- ベストアンサー
DNAシーケンス
DNAシーケンスがうまくいきません。 800bpのPCR産物をTベクターに組み込んでおり、M13ForwardとM13Reverseのプライマーを使用し、両方向からシーケンスしています。 M13Reverse側からはうまくシーケンスできるのですが、M13Forward側からはうまく読めません。 同じプライマーを使って、ほかのプラスミドをシーケンスするとうまくいくのですが、このサンプルはForward側から読めません。 使用しているシーケンサーはABI3730 キットはBig Dye V3.1です。 サンプル量、プライマー量はキットで推奨されている量を使用しており、Big Dyeは1/4希釈です。 何度シーケンスしても読めないのですが原因は何が考えられるでしょうか。
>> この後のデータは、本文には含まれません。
(** The five uploads of a run: they return, and the tables they show are
    the two subsets and the three selections of the outfield subset. *)
Lemma uploads_present (gk o : DataFrame) (position : list value)
    (momentum_df : Momentum) (team_stats_df : list Pivot.StatRow)
    (prompt : string) (llm_output understat_df : value) :
  find_column (columns o) "position" = Some position ->
  GeneralStats.hides_raw_columns gk -> GeneralStats.hides_raw_columns o ->
  presents no_raw_column
    (M_bind (upload_stats (Ext := Ext) gk o) (fun _ =>
     M_bind (upload_momentum print momentum_df) (fun _ =>
     M_bind (upload_team_stats print team_stats_df) (fun _ =>
     M_bind (upload_match_report print prompt llm_output) (fun _ =>
     upload_understat understat_df))))).
Proof.
  intros Hpos Hgk Ho w. right. unfold M_bind at 1.
  rewrite (upload_stats_run gk o position w Hpos).
  unfold upload_momentum, upload_team_stats, upload_match_report, upload_understat.
  cbn [bind ret Monad_Page]. unfold M_bind, show, console. cbn [fst snd].
  do 3 eexists. split; [reflexivity|]. split.
  - repeat rewrite <- app_assoc. reflexivity.
  - unfold no_raw_column. simpl.
    assert (Hloc : forall mask, GeneralStats.hides_raw_columns (loc o mask)).
    { intros mask name Hin. unfold has_column. rewrite column_names_loc.
      exact (Ho name Hin). }
    repeat constructor; auto.
Qed.

(** A run either raises with the page untouched, or returns having shown
    only tables without raw columns. *)
Lemma run_presents (scraper : Scraper.Scraper) : presents no_raw_column (run scraper).
Proof.
  unfold Orchestrator.run. cbn [bind Monad_Page].
  apply presents_after_quiet; [apply outside_quiet|]. intros raw.
  apply presents_after_pure. intros player_stats_df Hplayers.
  apply GeneralStatsFacts.general_stats_hides in Hplayers.
  apply presents_after_quiet; [apply outside_quiet|]. intros momentum_df.
  apply presents_after_quiet; [apply outside_quiet|]. intros team_stats_df.
  apply presents_after_quiet; [apply outside_quiet|]. intros match_stats_dict.
  apply presents_after_quiet; [apply outside_quiet|]. intros understat_df.
  apply presents_after_pure. intros gk_stats Hgk.
  apply presents_after_pure. intros o_stats Ho.
  apply presents_after_pure. intros prompt _.
  apply presents_after_quiet.
  { apply general_match_report_keeps.
    - intros r. apply outside_quiet.
    - intros v w. reflexivity. }
  intros llm_output.
  destruct (preprocess_outfield_columns _ _ Ho) as [[position Hpos] Hcols].
  apply (uploads_present gk_stats o_stats position); [exact Hpos| |].
  - intros name Hin. exact (preprocess_gk_columns _ _ name Hgk (Hplayers name Hin)).
  - intros name Hin. exact (Hcols name (Hplayers name Hin)).
Qed.

(** X15: a run that raises, at whatever stage, has shown nothing: the page
    is as it was before the run. *)
Theorem run_failure_shows_nothing (scraper : Scraper.Scraper) (w : Page) (e : exn) :
  fst (run scraper w) = Raise e ->
  snd (snd (run scraper w)) = snd w.
Proof.
  intros H. destruct (run_presents scraper w)
    as [(e' & w' & E & Hs)|(a & w' & evs & E & _)]; rewrite E in *.
  - exact Hs.
  - discriminate.
Qed.

(** X16: a run that returns has added to the page, and no table it added
    has one of the raw columns the preprocessing removes: the seven
    irrelevant ones, [country] and [ratingVersions]. *)
Theorem run_shows_no_raw_column (scraper : Scraper.Scraper) (w w' : Page) :
  run scraper w = (Return tt, w') ->
  exists evs, snd w' = (snd w ++ evs)%list
              /\ Forall GeneralStats.hides_raw_columns (tables evs).
Proof.
  intros H. destruct (run_presents scraper w)
    as [(e' & w1 & E & _)|(a & w1 & evs & E & Hs & HP)]; rewrite E in H.
  - discriminate.
  - inversion H. subst w1. exists evs. split; [exact Hs | exact HP].
Qed.

End OrchestratorFacts.

Lemma run_failure_shows_nothing_witness :
  fst (demo_run GeneralStats.raw_players_no_country (0%nat, [])) = Raise TypeError
  /\ snd (snd (demo_run GeneralStats.raw_players_no_country (0%nat, []))) = [].
Proof.
  split; [vm_compute; reflexivity|].
  apply (run_failure_shows_nothing
           (fun (_ : unit) _ w => (Return GeneralStats.raw_players_no_country, S w))
           (fun (_ : unit) _ w => (Return tt, S w))
           (fun (_ : unit) _ w => (Return Prompt.sample_rows, S w))
           (fun (_ : unit) _ w =>
              (Return (Prompt.scenario_dict (VStr "Slot") (VStr "Amorim") (VStr "Anfield")),
               S w))
           (fun (_ : unit) _ w => (Return VNone, S w))
           obliging (fun _ w => w) (fun _ => "{}") decode_report (fun _ => None)
           (fun _ => "error") (fun _ => "")
           (Scraper.init tt tt default_match_url) (0%nat, []) TypeError).
  vm_compute. reflexivity.
Defined.
(** * canvas-gui: the view tree of [drawer2.js]

    A shallow embedding of the classes [View], [Label], [Container],
    [LayoutManager], [FlowLayoutManager] and of the event routing of
    [Drawer], together with the properties of placement, ownership,
    flow layout and hit-testing that the project documentation states.

    Modelling conventions.
    - JavaScript objects live in a heap: a finite map from object
      identities ([ref]) to view objects.  Two references are the same
      object exactly when they are equal, as with [===] on objects.
    - Coordinates and sizes are JavaScript numbers: IEEE 754 binary64
      values ([float]), with the additions, subtractions and
      comparisons of the source written in the order the source has
      them and rounded as the source rounds them.
    - The canvas context is an external collaborator.  Painting calls
      ([fillRect], [strokeRect], [save], [restore], [fillText]) and
      background painters write to the canvas only and never touch a
      view object, so they do not appear in the heap transformers
      below; the one value read back from the context, the measured
      width of a label's text, is a field of the label.
    - A method returns [None] when it runs on a heap in which the
      JavaScript call could not be written (a reference to no object, a
      container method on a plain view) or, for [draw], when the
      recursion budget is used up. *)

From Stdlib Require Import ZArith String Floats.
From stdpp Require Import base option list gmap.

Local Open Scope float_scope.

(** ** Data model *)

(** Object identity. *)
Definition ref := nat.

(** The object literal [{x: .., y: ..}] stored in [relativePoints]. *)
Module Point.
Record t := mk { x : float; y : float }.
End Point.

(** [LayoutManager] and its subclass [FlowLayoutManager]. *)
Inductive LayoutManager :=
| BaseLayoutManager
| FlowLayoutManager (horizonSpace verticalSpace : float).

(** The fields a [Label] adds to a view.  [textWidth] stands for
    [Math.ceil(context.measureText(this.text).width)] under the label's
    font. *)
Module Label.
Record t := mk { textWidth : float; padding : float; fontSize : float }.
End Label.

(** The fields a [Container] adds to a view. *)
Module Container.
Record t := mk {
  views : list ref;
  layoutManager : option LayoutManager;
  relativePoints : gmap ref Point.t;
  paddingLeft : float;
  paddingTop : float;
  paddingRight : float;
  paddingBottom : float
}.

Definition with_views (l : list ref) (c : t) : t :=
  mk l (layoutManager c) (relativePoints c)
     (paddingLeft c) (paddingTop c) (paddingRight c) (paddingBottom c).

Definition with_relativePoints (m : gmap ref Point.t) (c : t) : t :=
  mk (views c) (layoutManager c) m
     (paddingLeft c) (paddingTop c) (paddingRight c) (paddingBottom c).
End Container.

(** The class of an object: [View], [Label] or [Container]. *)
Inductive Kind :=
| KView
| KLabel (l : Label.t)
| KContainer (c : Container.t).

(** A view object.  [parent] is [None] for JavaScript's [null]. *)
Module View.
Record t := mk {
  x : float;
  y : float;
  width : float;
  height : float;
  parent : option ref;
  kind : Kind
}.

Definition with_x (z : float) (v : t) : t :=
  mk z (y v) (width v) (height v) (parent v) (kind v).
Definition with_y (z : float) (v : t) : t :=
  mk (x v) z (width v) (height v) (parent v) (kind v).
Definition with_width (z : float) (v : t) : t :=
  mk (x v) (y v) z (height v) (parent v) (kind v).
Definition with_height (z : float) (v : t) : t :=
  mk (x v) (y v) (width v) z (parent v) (kind v).
Definition with_parent (p : option ref) (v : t) : t :=
  mk (x v) (y v) (width v) (height v) p (kind v).
Definition with_kind (k : Kind) (v : t) : t :=
  mk (x v) (y v) (width v) (height v) (parent v) k.
End View.

(** The heap of view objects. *)
Abbreviation Heap := (gmap ref View.t).

(** The container fields of an object, when it is a [Container]. *)
Definition asContainer (v : View.t) : option Container.t :=
  match View.kind v with
  | KContainer c => Some c
  | _ => None
  end.

Definition getContainer (s : Heap) (r : ref) : option Container.t :=
  s !! r ≫= asContainer.

(** ** View *)

(** [View.isIntersect(x, y)]. *)
Definition isIntersect (v : View.t) (px py : float) : bool :=
  (View.x v <=? px) && (View.y v <=? py) &&
  (px <=? View.x v + View.width v) && (py <=? View.y v + View.height v).

(** [measure(context)]: a no-op in [View] (inherited by [Container]),
    overridden in [Label]. *)
Definition measure (v : View.t) : View.t :=
  match View.kind v with
  | KLabel l =>
    View.with_height (Label.fontSize l + Label.padding l)
      (View.with_width (Label.textWidth l + Label.padding l) v)
  | _ => v
  end.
また、、何か解決策はあるでしょうか。
- みんなの回答 (4)
- 専門家の回答
質問者が選んだベストアンサー
- ベストアンサー
M13ForwardプライマーがPCR産物内部の特定の配列とinteractしている可能性がありますね。 ・Tベクターのforward側の別のプライマーを試してみる ・No.1さんがお答えのようにreverse側から読み進める ・PCR産物が逆向きに挿入されたクローンを鋳型にしてM13reverseで読む 以上のような対策をご検討してみてはいかがですか。
その他の回答 (3)
- tomoyaok
- ベストアンサー率40% (79/195)
ABIのトラブルシューティングを参考にして下さい。 URL下に書いておきます。 その他にも「GCたくさんでも読めますキット」が どこかから出ていたような、、、。 出入りの業者かABIの技術者に聞かれたらいかがでしょうか。
お礼
ありがとうございました。 Reverse側から読んでみて、また反応が阻害されるようであればキットの購入等も考えてみようと思います。
- tomoyaok
- ベストアンサー率40% (79/195)
#2に加えて、 インサートのF側が ・GC含量が多い ・ステムループのような構造的な問題 があることによって 反応が阻害されているかもしれません。
補足
ご回答ありがとうございました。 ご指摘のように、F側にシーケンスで読みにくい配列があるのかもしれません。 内部の配列がまだ未決定なので、R側から読み進めていきたいと思います。 しかし、もしそのような読みにくい状況ならば、Reverse側から読んでも反応が阻害されてしまう可能性もありますよね。 その場合は、どのように対応していけばよいのでしょうか。 よろしくお願いします。
- miya_0726
- ベストアンサー率54% (94/173)
お使いのTベクターのプライミングサイトに、お使いのM13forwardプライマーが貼りつくか確認されましたか? http://bio.takara.co.jp/catalog/catalog_d.asp?C_ID=C0374 このようにM13forwardだけでも4種類あって、ベクターによっては使えないものがあったはずです。 もし同じベクターを用いた別のサンプルで同じM13forwardプライマーで読めているのであれば、欠失が起こっていたりするのかもしれません。何度やっても読めないのであれば、私ならM13reverseで解読できたインサート内でプライマーを設計し、読み進めてしまいますが・・・。そうすればM13forwardプライミングサイトで何が起こっているか知ることもできますし。 いかがでしょうか?
補足
早速のご回答ありがとうございます。 M13プライマーについては確認済みです。 インサートの配列がわからなかったので、ベクターのプライマーを用いてシーケンスを行っていたのですが、Reverse側から読み進めていくのも一つの手ですね。 しかし、今後、同じベクター、同じプライマーを用いて、読めたり読めなかったりとなるのは・・・・。 一度ベクター側までシーケンスして、M13Forwardプライミングサイトを 確かめてみようと思います。 ありがとうございました。
補足
早速のご回答ありがとうございました。 PCR産物内部にinteractしている可能性は今まで考えたことがありませんでした。 TベクターのForward側のプライマーはほかにも手持ちでありますので それで読んでみるのが取り急ぎできる手段だと思いますので、 やってみようと思います。 ありがとうございました。